The University of Michigan’s final index of sentiment increased to 96.1 in June, exceeding all estimates in a Bloomberg survey of economists, from a 90.7 May reading. The gain capped the most optimistic first half of any year for households since 2004.
Consumers’ views of the buying climate from January through June were the brightest since 2007 as job and income growth and stock-market gains led to more upbeat assessments about finances. The figures point to a stronger push for the economy as shoppers embrace cheaper merchandise as well as low interest rates for bigger purchases.
“Consumers are in a fairly buoyant mood, and we see that being translated into spending activity,” said Millan Mulraine, deputy head of U.S. research and strategy at TD Securities LLC in New York, whose projection for a 95.2 reading was among the closest in the Bloomberg survey. “We’re not only headed in the right direction, but we seem to be moving in that direction at an accelerated pace.”
The June sentiment index was the second-highest since January 2007, and the 5.4 point increase from May was the largest since December 2013. The median projection of economists polled called for the measure to hold at its preliminary reading of 94.6. Estimates in the Bloomberg survey of 59 economists for June ranged from 93 to 96.
Stocks were little changed, with equities posting a weekly decline, as a rally in Nike Inc. offset a sell-off in semiconductors.

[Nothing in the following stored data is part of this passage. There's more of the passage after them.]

Definition session_state_serialize_prepare_pending_key_exchange (e : session_pending_key_exchange)
    : result PendingKeyExchange :=
  let? bpub := opt_field (fun p => ec_public_key_serialize_protobuf (public_key p)) (local_base_key e) in
  let? bpriv := opt_field (fun p => ec_private_key_serialize_protobuf (private_key p)) (local_base_key e) in
  let? rpub := opt_field (fun p => ec_public_key_serialize_protobuf (public_key p)) (local_ratchet_key e) in
  let? rpriv := opt_field (fun p => ec_private_key_serialize_protobuf (private_key p)) (local_ratchet_key e) in
  let? ipub := opt_field (fun p => ec_public_key_serialize_protobuf (id_public p)) (local_identity_key e) in
  let? ipriv := opt_field (fun p => ec_private_key_serialize_protobuf (id_private p)) (local_identity_key e) in
  Ok (mk_PendingKeyExchange (Some (sequence e)) bpub bpriv rpub rpriv ipub ipriv).

Definition session_state_serialize_prepare_pending_pre_key (p : session_pending_pre_key)
    : result PendingPreKey :=
  let? bk := opt_field ec_public_key_serialize_protobuf (base_key p) in
  Ok (mk_PendingPreKey (if has_pre_key_id p then Some (pre_key_id p) else None)
        (Some (i32 (signed_pre_key_id p))) bk).

(** [if(flag) { field = malloc(...); result = f(&object, field); }] *)
Definition flagged {A B} (flag : bool) (f : A -> result B) (a : A) : result (option B) :=
  if flag then let? b := f a in Ok (Some b) else Ok None.

Definition session_state_serialize_prepare (s : session_state) : result SessionStructure :=
  let? local := opt_field ec_public_key_serialize_protobuf (local_identity_public s) in
  let? remote := opt_field ec_public_key_serialize_protobuf (remote_identity_public s) in
  let? root := opt_field ratchet_root_key_get_key_protobuf (root_key s) in
  let? sender := flagged (has_sender_chain s)
                   session_state_serialize_prepare_sender_chain (sender_chain s) in
  let? _ := ensure SG_ERR_NOMEM (array_fits (receiver_chains s)) in
  let? receivers := rmapM session_state_serialize_prepare_receiver_chain (receiver_chains s) in
  let? exchange := flagged (has_pending_key_exchange s)
                     session_state_serialize_prepare_pending_key_exchange (pending_key_exchange s) in
  let? pending := flagged (has_pending_pre_key s)
                    session_state_serialize_prepare_pending_pre_key (pending_pre_key s) in
  let? alice := opt_field ec_public_key_serialize_protobuf (alice_base_key s) in
  Ok {| ss_sessionversion := Some (session_version s);
        ss_localidentitypublic := local;
        ss_remoteidentitypublic := remote;
        ss_rootkey := root;
        ss_previouscounter := Some (previous_counter s);
        ss_senderchain := sender;
        ss_receiverchains := receivers;
        ss_pendingkeyexchange := exchange;
        ss_pendingprekey := pending;
        ss_remoteregistrationid := Some (remote_registration_id s);
        ss_localregistrationid := Some (local_registration_id s);
        ss_needsrefresh := Some (needs_refresh s);
        ss_alicebasekey := alice |}.

(* ------------------------------------------------------------------ *)
(** ** Deserialization *)

(** [if(has_pub && has_priv) { decode both; create the pair }] *)
Definition decode_pair {A} (create : ec_public_key -> ec_private_key -> result A)
    (pub priv : option bytes) : result (option A) :=
  match pub, priv with
  | Some p, Some q =>
      let? pk := curve_decode_point p in
      let? sk := curve_decode_private_point q in
      let? pair := create pk sk in
      Ok (Some pair)
  | _, _ => Ok None
  end.

(** The chain key of a stored chain.  A failing [hkdf_create] leaves [kdf]
    pointing at freed memory, which the [SIGNAL_UNREF(kdf)] of the clean-up
    code then uses. *)
Definition decode_chain_key (version : Z) (ck : option Chain__ChainKey)
    : result (option ratchet_chain_key) :=
  match ck with
  | Some (mk_ChainKey (Some index) (Some key)) =>
      match hkdf_create (i32 version) with
      | Ok kdf =>
          let? c := ratchet_chain_key_create (Some kdf) (pb_data key) index in Ok (Some c)
      | Err _ | Stuck => Stuck
      end
  | _ => Ok None
  end.

Definition session_state_deserialize_protobuf_sender_chain (version : Z)
    (c : SessionStructure__Chain) : result session_state_sender_chain :=
  let? pair := decode_pair ec_key_pair_create
                 (Chain_senderratchetkey c) (Chain_senderratchetkeyprivate c) in
  let? ck := decode_chain_key version (Chain_chainkey c) in
  Ok (mk_sender_chain pair ck).

(** [memcpy] of a field only when it has exactly the expected length; the node
    was zeroed before. *)
Definition fixed_field (n : nat) (o : option bytes) : bytes :=
  match o with
  | Some b => if (length b =? n)%nat then b else repeat x00 n
  | None => repeat x00 n
  end.

Definition decode_message_key (k : Chain__MessageKey) : ratchet_message_keys :=
  {| cipher_key := fixed_field RATCHET_CIPHER_KEY_LENGTH (MessageKey_cipherkey k);
     mac_key := fixed_field RATCHET_MAC_KEY_LENGTH (MessageKey_mackey k);
     iv := fixed_field RATCHET_IV_LENGTH (MessageKey_iv k);
     counter := default 0 (MessageKey_index k) |}.

Definition session_state_deserialize_protobuf_receiver_chain (version : Z)
    (c : SessionStructure__Chain) : result session_state_receiver_chain :=
  let? pub := opt_field curve_decode_point (Chain_senderratchetkey c) in
  let? ck := decode_chain_key version (Chain_chainkey c) in
  Ok (mk_receiver_chain pub ck (map decode_message_key (Chain_messagekeys c))).

Definition session_state_deserialize_protobuf_pending_key_exchange (e : PendingKeyExchange)
    : result session_pending_key_exchange :=
  let? base := decode_pair ec_key_pair_create (pke_localbasekey e) (pke_localbasekeyprivate e) in
  let? ratchet := decode_pair ec_key_pair_create (pke_localratchetkey e) (pke_localratchetkeyprivate e) in
  let? identity := decode_pair ratchet_identity_key_pair_create
                     (pke_localidentitykey e) (pke_localidentitykeyprivate e) in
  Ok (mk_exchange (default 0 (pke_sequence e)) base ratchet identity).

Definition session_state_deserialize_protobuf_pending_pre_key (p : PendingPreKey)
    : result session_pending_pre_key :=
  let? bk := opt_field curve_decode_point (ppk_basekey p) in
  Ok (mk_pending_pre_key
        (match ppk_prekeyid p with Some _ => true | None => false end)
        (default 0 (ppk_prekeyid p))
        (match ppk_signedprekeyid p with Some z => u32 z | None => 0 end) bk).

(** The result of decoding the sender chain is not looked at: on an error the
    chain stays zeroed and [has_sender_chain] is set all the same. *)
Definition decode_sender_chain (version : Z) (c : option SessionStructure__Chain)
    : result (bool * session_state_sender_chain) :=
  match c with
  | None => Ok (false, mk_sender_chain None None)
  | Some c =>
      match session_state_deserialize_protobuf_sender_chain version c with
      | Ok sc => Ok (true, sc)
      | Err _ => Ok (true, mk_sender_chain None None)
      | Stuck => Stuck
      end
  end.

Definition decode_root_key (version : Z) (key : bytes) : result ratchet_root_key :=
  let? kdf := hkdf_create (i32 version) in
  ratchet_root_key_create (Some kdf) (pb_data key).

Definition session_state_deserialize_protobuf (m : SessionStructure) : result session_state :=
  let s0 := session_state_create in
  let version := default (session_version s0) (ss_sessionversion m) in
  let? local := opt_field curve_decode_point (ss_localidentitypublic m) in
  let? remote := opt_field curve_decode_point (ss_remoteidentitypublic m) in
  let? root := opt_field (decode_root_key version) (ss_rootkey m) in
  let? '(has_sender, sender) := decode_sender_chain version (ss_senderchain m) in
  let? receivers := rmapM (session_state_deserialize_protobuf_receiver_chain version)
                      (ss_receiverchains m) in
  let? exchange := opt_field session_state_deserialize_protobuf_pending_key_exchange
                     (ss_pendingkeyexchange m) in
  let? pending := opt_field session_state_deserialize_protobuf_pending_pre_key
                    (ss_pendingprekey m) in
  let? alice := opt_field curve_decode_point (ss_alicebasekey m) in
  Ok {| session_version := version;
        local_identity_public := local;
        remote_identity_public := remote;
        root_key := root;
        previous_counter := default 0 (ss_previouscounter m);
        has_sender_chain := has_sender;
        sender_chain := sender;
        receiver_chains := receivers;
        has_pending_key_exchange := match exchange with Some _ => true | None => false end;
        pending_key_exchange := default (pending_key_exchange s0) exchange;
        has_pending_pre_key := match pending with Some _ => true | None => false end;
        pending_pre_key := default (pending_pre_key s0) pending;
        remote_registration_id := default 0 (ss_remoteregistrationid m);
        local_registration_id := default 0 (ss_localregistrationid m);
        needs_refresh := default 0 (ss_needsrefresh m);
        alice_base_key := alice |}.

Section codec.
Context `{SC : Codec SessionStructure}.

Definition session_state_serialize (s : session_state) : result bytes :=
  let? m := session_state_serialize_prepare s in packed m.

Definition session_state_deserialize (data : bytes) : result session_state :=
  let? m := unpacked data in session_state_deserialize_protobuf m.

Definition session_state_copy (s : session_state) : result session_state :=
  let? data := session_state_serialize s in session_state_deserialize data.

End codec.

(* ------------------------------------------------------------------ *)
(** ** Round trip *)

(** Writing [a] with [f] succeeds and [g] reads [a] back. *)
Definition RT {A B} (f : A -> result B) (g : B -> result A) (a : A) : Prop :=
  exists m, f a = Ok m /\ g m = Ok a.

Lemma RT_opt {A B} (f : A -> result B) (g : B -> result A) o :
  opt_all (RT f g) o -> RT (opt_field f) (opt_field g) o.
Proof.
  destruct o as [a|]; simpl; [|intros _; by exists None].
  intros (m & Hf & Hg). exists (Some m). simpl. by rewrite Hf, Hg.
Qed.

Lemma RT_list {A B} (f : A -> result B) (g : B -> result A) l :
  Forall (RT f g) l -> RT (rmapM f) (rmapM g) l.
Proof.
  induction 1 as [|a l (m & Hf & Hg) _ (ms & Hfs & Hgs)]; [by exists []|].
  exists (m :: ms). simpl. by rewrite Hf, Hfs, Hg, Hgs.
Qed.

Lemma opt_all_impl {A} (P Q : A -> Prop) o : opt_all P o -> (forall a, P a -> Q a) -> opt_all Q o.
Proof. destruct o; simpl; auto. Qed.

Lemma RT_pub k : pub_wf k -> RT ec_public_key_serialize_protobuf curve_decode_point k.
Proof. intros H. eexists. split; [done|]. by apply curve_decode_serialize. Qed.

Lemma RT_opt_pub o : opt_all pub_wf o ->
  RT (opt_field ec_public_key_serialize_protobuf) (opt_field curve_decode_point) o.
Proof. intros H. apply RT_opt. eapply opt_all_impl; [done|]. apply RT_pub. Qed.

(** The stored halves of an optional key pair give the pair back. *)
Lemma RT_pair {A} (mk : ec_public_key -> ec_private_key -> A) (pub : A -> ec_public_key)
    (priv : A -> ec_private_key) (o : option A) :
  (forall a, mk (pub a) (priv a) = a) ->
  opt_all (fun a => pub_wf (pub a) /\ priv_wf (priv a)) o ->
  exists p q,
    opt_field (fun a => ec_public_key_serialize_protobuf (pub a)) o = Ok p /\
    opt_field (fun a => ec_private_key_serialize_protobuf (priv a)) o = Ok q /\
    decode_pair (fun a b => Ok (mk a b)) p q = Ok o.
Proof.
  intros Hmk. destruct o as [a|]; simpl; [intros [Hp Hq]|by exists None, None].
  do 2 eexists. split_and!; [done|done|]. unfold decode_pair.
  pose proof (curve_decode_serialize _ Hp) as Hp'. simpl in Hp'. rewrite Hp'. simpl.
  pose proof (curve_decode_private_serialize _ Hq) as Hq'. simpl in Hq'. rewrite Hq'. simpl.
  by rewrite Hmk.
Qed.

Definition chain_storable (version : Z) (ck : ratchet_chain_key) : Prop :=
  hkdf_create version = Ok (ck_kdf ck) /\ ck_key ck <> [].

Lemma version_i32 v kdf : hkdf_create v = Ok kdf -> i32 v = v.
Proof.
  unfold hkdf_create. destruct (Z.eqb_spec v 2) as [->|]; [done|].
  by destruct (Z.eqb_spec v 3) as [->|].
Qed.

Lemma pb_data_Some b : b <> [] -> pb_data b = Some b.
Proof. by destruct b. Qed.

The Standard & Poor’s 500 Index fell less than 0.1 percent to 2,101.6 at the close in New York.
The survey’s final June index of expectations six months from now increased to 87.8 in June from 84.2, the biggest gain since January. The gauge of current conditions, which measures Americans’ views of their personal finances, rose to 108.9 from 100.8 last month. The 8.1 point advance was the biggest since the end of 2013.
The survey showed more Americans in the first half of the year viewed buying conditions as favorable, with attitudes about the purchase of durable goods such as automobiles the loftiest since 2007.

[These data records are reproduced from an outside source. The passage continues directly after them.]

Lemma remove_counter_NoDup n l :
  NoDup (map counter l) ->
  NoDup (map counter (remove_first (has_counter n) l)) /\
  Forall (fun k => counter k <> n) (remove_first (has_counter n) l).
Proof. apply (remove_key_NoDup counter). Qed.

Section once.
Context `{CP : CryptoProvider} {CL : CryptoProviderLaws CP} `{CV : Curve25519}.

Lemma skipped_counter i ck :
  chain_wf ck -> ck_index ck + Z.of_nat i < 2 ^ 32 ->
  counter (chain_message_keys (chain_iter i ck)) = ck_index ck + Z.of_nat i.
Proof.
  intros Hwf Hlt. cbn [chain_message_keys counter]. rewrite chain_iter_index by done.
  apply u32_id. destruct Hwf as [_ Hi]. unfold is_u32 in *. lia.
Qed.

Lemma elem_of_skipped d ck k :
  k ∈ skipped_keys d ck <-> exists i, (i < d)%nat /\ k = chain_message_keys (chain_iter i ck).
Proof.
  unfold skipped_keys. rewrite list_elem_of_fmap. setoid_rewrite elem_of_seq.
  split; intros (i & H1 & H2); exists i; (split; [lia || done|done || lia]).
Qed.

(** The stored keys after a message [d] links ahead of the chain. *)
Lemma stored_NoDup l d ck :
  chain_wf ck -> ck_index ck + Z.of_nat d < 2 ^ 32 ->
  NoDup (map counter l) -> Forall (fun k => counter k < ck_index ck) l ->
  NoDup (map counter (l ++ skipped_keys d ck)) /\
  Forall (fun k => counter k < ck_index ck + Z.of_nat d) (l ++ skipped_keys d ck).
Proof.
  intros Hwf Hlt Hl Hb. split.
  - rewrite map_app. apply NoDup_app. split_and!; [done|..].
    + intros n (k & -> & Hk)%list_elem_of_fmap (k' & E & Hk')%list_elem_of_fmap.
      apply elem_of_skipped in Hk' as (i & Hi & ->). rewrite skipped_counter in E by (done || lia).
      rewrite Forall_forall in Hb. specialize (Hb k Hk). lia.
    + unfold skipped_keys. rewrite map_map. apply NoDup_alt. intros i j n.
      rewrite !list_lookup_fmap, !fmap_Some.
      intros (x & [-> Hx]%lookup_seq & ->) (y & [-> Hy]%lookup_seq & E).
      rewrite !skipped_counter in E by (done || lia). lia.
  - apply Forall_app. split.
    + eapply Forall_impl; [exact Hb|]. simpl. lia.
    + apply Forall_forall. intros k (i & Hi & ->)%elem_of_skipped.
      rewrite skipped_counter by (done || lia). lia.
Qed.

“The record levels of buying attitudes have been based on the appeal of low prices and low interest rates without any upward lift from the view that it was better to borrow in advance of expected interest-rate increases,” Richard Curtin, director of the Michigan Survey of Consumers, said in a statement.
The Michigan report corroborates the Bloomberg Consumer Comfort Index, which saw a turnaround in sentiment in the past two weeks after dropping almost 8 points from an eight-year high in mid-April. Attitudes about whether it was a good time to spend increased by the most since April 2013.
The prevalence of discounts and sales is making households more sanguine about the pricing environment. Americans expect an inflation rate of 2.7 percent in the next 12 months, down from 2.8 percent in May, the report showed. Over the next five to 10 years, they anticipate a 2.6 percent rate of inflation, matching the lowest since 2002.
Improved confidence and more employment opportunities explain why consumer spending is perking up. Purchases increased 0.9 percent in May, the biggest gain since August 2009, Commerce Department figures showed Thursday. Retail sales increased 1.2 percent last month following a 0.2 percent advance in April.
“I remain very optimistic about consumer spending during the year ahead,” Curtin said on a Bloomberg conference call. He said he projects outlays to grow 3 percent this year, which means they will grow even faster than that in the second half of the year in order to meet his forecast.
Household spending in the first quarter was a little better than previously reported, making the slowdown in gross domestic product during the three months less daunting than originally estimated. GDP fell at a 0.2 percent annualized rate, revised from an earlier reading of a 0.7 percent drop, the Commerce Department said Wednesday.
More employment opportunities are bolstering spirits as well. Payrolls climbed in May by the most in five months, the latest Labor Department data show. Hourly pay increased 2.3 percent compared with May 2014, at the peak of the narrow range it’s tracked since the end of 2009.
In a press conference following the June 17 Federal Open Market Committee meeting, Fed Chair Janet Yellen said she still wants to see more “decisive” evidence of a lasting turnaround in the economy to justify an increase in the benchmark interest rate for the first time since 2006.